Publié le par Fanfan Do

Quatrième de couverture :

 

Scandale aux Etats-Unis : le gouverneur Packer, candidat à la présidentielle, a été agressé en public. Son assaillante est une femme d'âge mûr : Faye Andresen-Anderson.

Les médias s'emparent de son histoire et la surnomment Calamity Packer. Seul Samuel Anderson, professeur d'anglais à l'Université de Chicago, passe à côté du fait divers, tout occupé qu'il est à jouer en ligne au Monde d'Elfscape.

Pourtant, Calamity Packer n'est autre que sa mère, qui l'a abandonné à l'âge de onze ans.Et voilà que l'éditeur de Samuel, qui lui avait versé une avance rondelette pour un roman qu'il n'a jamais écrit, menace de le poursuivre en justice.

En désespoir de cause, le jeune homme lui propose un nouveau projet : un livre révélation sur sa mère qui la réduira en miettes. Samuel ne sait presque rien d'elle ; il se lance donc dans la reconstitution minutieuse de sa vie, qui dévoilera bien des surprises et réveillera son lot de fantômes.

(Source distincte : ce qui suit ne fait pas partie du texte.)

(** Rows that only lose validity keep the invariant. *)
Lemma weaker_inv s s' :
  auth_inv s → (au_next_uuid s ≤ au_next_uuid s')%N → (au_draws s ≤ au_draws s')%N →
  (∀ id u, au_tokens s' !! id = Some u → ∃ t, au_tokens s !! id = Some t ∧ weaker t u) →
  auth_inv s'.
Proof.
  intros Hinv Hn Hd Hw.
  assert (∀ id u, au_tokens s' !! id = Some u → ∃ t, au_tokens s !! id = Some t ∧ rt_id u = rt_id t ∧
    rt_token_hash u = rt_token_hash t ∧ rt_family_id u = rt_family_id t ∧
    (rt_is_valid u = true → rt_is_valid t = true)) as H.
  { intros id u Hu. destruct (Hw id u Hu) as (t & Ht & [->| ->]); exists t; split_and!; try done. }
  split.
  - intros id u Hu. destruct (H id u Hu) as (t & Ht & -> & _). by eapply ai_key.
  - intros id Hid. apply eq_None_not_Some. intros [u Hu]. destruct (H id u Hu) as (t & Ht & _).
    rewrite (ai_fresh _ Hinv) in Ht; [done|lia].
  - intros id u Hu. destruct (H id u Hu) as (t & Ht & _ & _ & -> & _).
    pose proof (ai_family _ Hinv _ _ Ht). lia.
  - intros i j u v Hu Hv. destruct (H i u Hu) as (t & Ht & _ & -> & _).
    destruct (H j v Hv) as (t' & Ht' & _ & -> & _). by apply (ai_hash _ Hinv).
  - intros id u Hu. destruct (H id u Hu) as (t & Ht & _ & -> & _).
    destruct (ai_drawn _ Hinv _ _ Ht) as (n & Hlt & Hh). exists n. split; [lia|done].
  - intros i j u v Hu Hv. destruct (H i u Hu) as (t & Ht & _ & _ & -> & Hvt).
    destruct (H j v Hv) as (t' & Ht' & _ & _ & -> & Hvt'). intros ? ? ?.
    apply (ai_one_valid _ Hinv i j t t'); auto.
Qed.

Des émeutes de Chicago en 1968 au New York post-11-Septembre en passant par la Norvège des années quarante et le Midwest des années soixante, Nathan Hill s'empare de l'Amérique d'aujourd'hui et de ses démons et compose avec beaucoup d'humour une fresque aussi ambitieuse que captivante.

 

 

 

Pourquoi j'ai voulu lire ce livre :

 

A sa sortie en 2017, Antoine De Caunes en avait parlé sur France Inter et disait qu'il avait adoré ce roman. Il venait tout simplement de me donner envie de le lire.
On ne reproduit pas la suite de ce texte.